In summary it can be said that it seems to be difficult to detect the stuttering artefacts when watching the video for the first time. However, highly concentrated and focused viewers can identify it to some extent.

Table 1. Case study data

During 3D scanning the app runs with 30 fps, when targets are removed the fps drop, depending on the target detection method used. For color detection, the performance is between 10 and 12 fps which is not completely smooth, but good enough to use the application to demonstrate this method. When using face detection, between 6 and 7 fps are possible. When comparing the application to the one developed during the work of Hackl et al. [3], similar speed is achieved with this prototype.

The calculation of the 3D model takes around 0.5 to 3 s depending on how much was being scanned. This is very fast when comparing to the Lenovo Phab 2 Pro were the calculations took up to a minute, but this device is also 3 years older than the iPad.
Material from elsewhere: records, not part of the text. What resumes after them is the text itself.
Definition after_team (ttl : Z) (db : team_db) (op : team_op) : team_db :=
  match op with
  | ByPrincipal p a => after_principal ttl db p a
  | AcceptInvitation now salt i token password => (accept_invitation db now salt i token password).2
  | PurgeInvitations cutoff o => (purge_terminal_invitations db cutoff o).2
  | Reopen now name hash => default db (open_store (Some db) now name hash).2
  end.

(** The principal is the one its user has in the organization now, as every
    route reads it in the request it serves. *)
Definition op_current (db : team_db) (op : team_op) : Prop :=
  match op with
  | ByPrincipal p _ => get_principal db (principal_user_id p) (principal_organization_id p) = Ok (Some p)
  | _ => True
  end.

Inductive team_reachable (ttl : Z) : team_db → Prop :=
| reach_open now name hash db :
    open_store None now name hash = (Ok tt, Some db) → team_reachable ttl db
| reach_step db op :
    team_reachable ttl db → op_current db op → team_reachable ttl (after_team ttl db op).

(** ** What an operation does to the members *)

Definition bootstrap_key : string * string := (TEAM_BOOTSTRAP_ORGANIZATION_ID, TEAM_BOOTSTRAP_ADMIN_ID).

(** The change of the organizations, users and memberships, in the
    organization [o], by the user [who] (if any is signed in). *)
Inductive member_step (db : team_db) (who : option string) (o : string) (db' : team_db) : Prop :=
| step_other :
    organizations db' = organizations db → users db' = users db → memberships db' = memberships db →
    member_step db who o db'
| step_organization name t user :
    who = Some user →
    organizations db !! o = None → is_Some (users db !! user) → memberships db !! (o, user) = None →
    organizations db' = <[o := OrganizationRow name t]> (organizations db) → users db' = users db →
    memberships db' = <[(o, user) := MembershipRow "administrator" t None]> (memberships db) →
    member_step db who o db'
| step_role user m r :
    active_membership db o user = Some m → mem r TEAM_ROLES = true →
    (user = TEAM_BOOTSTRAP_ADMIN_ID → r = "administrator") →
    (m_role m = "administrator" → r = "administrator" ∨ (1 < administrator_rows db o)%nat) →
    organizations db' = organizations db → users db' = users db →
    memberships db' = <[(o, user) := with_role r m]> (memberships db) →
    member_step db who o db'
| step_revoke_member user m t :
    active_membership db o user = Some m → user ≠ TEAM_BOOTSTRAP_ADMIN_ID →
    (m_role m = "administrator" → (1 < administrator_rows db o)%nat) →
    organizations db' = organizations db →
    memberships db' = <[(o, user) := with_revocation t m]> (memberships db) →
    (users db' = users db
     ∨ (users db' = alter (deprovisioned user) user (users db)
        ∧ (∀ o' m', memberships db' !! (o', user) = Some m' → unrevoked m' = false)
        ∧ (is_Some (users db !! user) →
           ∀ i u, i ≠ user → users db !! i = Some u → u_username u ≠ ("deprovisioned." ++ user)%string))) →
    member_step db who o db'
| step_join inv i user t :
    invitations db !! i = Some inv → i_organization_id inv = o → is_Some (organizations db !! o) →
    memberships db !! (o, user) = None →
    organizations db' = organizations db →
    memberships db' = <[(o, user) := MembershipRow (i_role inv) t None]> (memberships db) →
    ((users db' = users db ∧ ∃ u, users db !! user = Some u ∧ active_user u = true ∧ u_username u = i_username inv)
     ∨ (users db !! user = None ∧ (∀ j u, users db !! j = Some u → u_username u ≠ i_username inv)
        ∧ ∃ hash, users db' = <[user := UserRow (i_username inv) hash 1 t]> (users db))) →
    member_step db who o db'
| step_reopen name hash t :
    o = TEAM_BOOTSTRAP_ORGANIZATION_ID →
    (∀ i u, i ≠ TEAM_BOOTSTRAP_ADMIN_ID → users db !! i = Some u → u_username u ≠ TEAM_BOOTSTRAP_ADMIN_USERNAME) →
    organizations db' = <[o := OrganizationRow name (from_option o_created_at t (organizations db !! o))]> (organizations db) →
    users db' = <[TEAM_BOOTSTRAP_ADMIN_ID := UserRow TEAM_BOOTSTRAP_ADMIN_USERNAME hash 1
                    (from_option u_created_at t (users db !! TEAM_BOOTSTRAP_ADMIN_ID))]> (users db) →
    memberships db' = <[bootstrap_key := MembershipRow "administrator"
                          (from_option m_created_at t (memberships db !! bootstrap_key)) None]> (memberships db) →
    member_step db who o db'.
6 Conclusion and Future Work

During this project a method was explored, which uses 3D scanning for diminished reality. Our application is able to remove target objects from live video feeds recorded on a mobile device by using a previously created 3D model of the environment to replace them. Diminished reality is a field where already some methods have been published over the last years, but no method so far has utilized 3D scanning. The proposed method delivers good results and compares favourably when compared to existing diminished reality methods, especially due to its 6 DoF for the mobile device, and the real time use case. Furthermore, the case study shows that the quality of the replaced image is very good and a difference between the real image and the diminished image is hard to spot.

Though our results are promising, there is still room for improvement regarding the application’s performance. Currently all the image manipulations are calculated by the CPU which slows down the application a lot. If OpenCL would be available for iOS, parallelization could be used to make this application much faster. Maybe on other platforms it is easier to use the GPU. Although the performance is the biggest weakness of the prototype, the application can still be used to demonstrate this method.

The next step to improve this diminished reality method could be to use surface or pointcloud matching. Surface matching matches 3D data, e.g. depth data from the sensor and the 3D mesh. No more alignment would be needed, only the mask needs to be applied to the images. The tracking is not needed too, incoming depth data will be matched with the 3D mesh. Also storing the last position during the calculation will not be necessary. Surface matching would be hard to do if implemented with the Structure SDK because the pointclouds from the depth frames cannot be accessed easily. Some conversion methods would be needed in order to use surface matching algorithms. OpenCV for example provides a surface matching algorithm.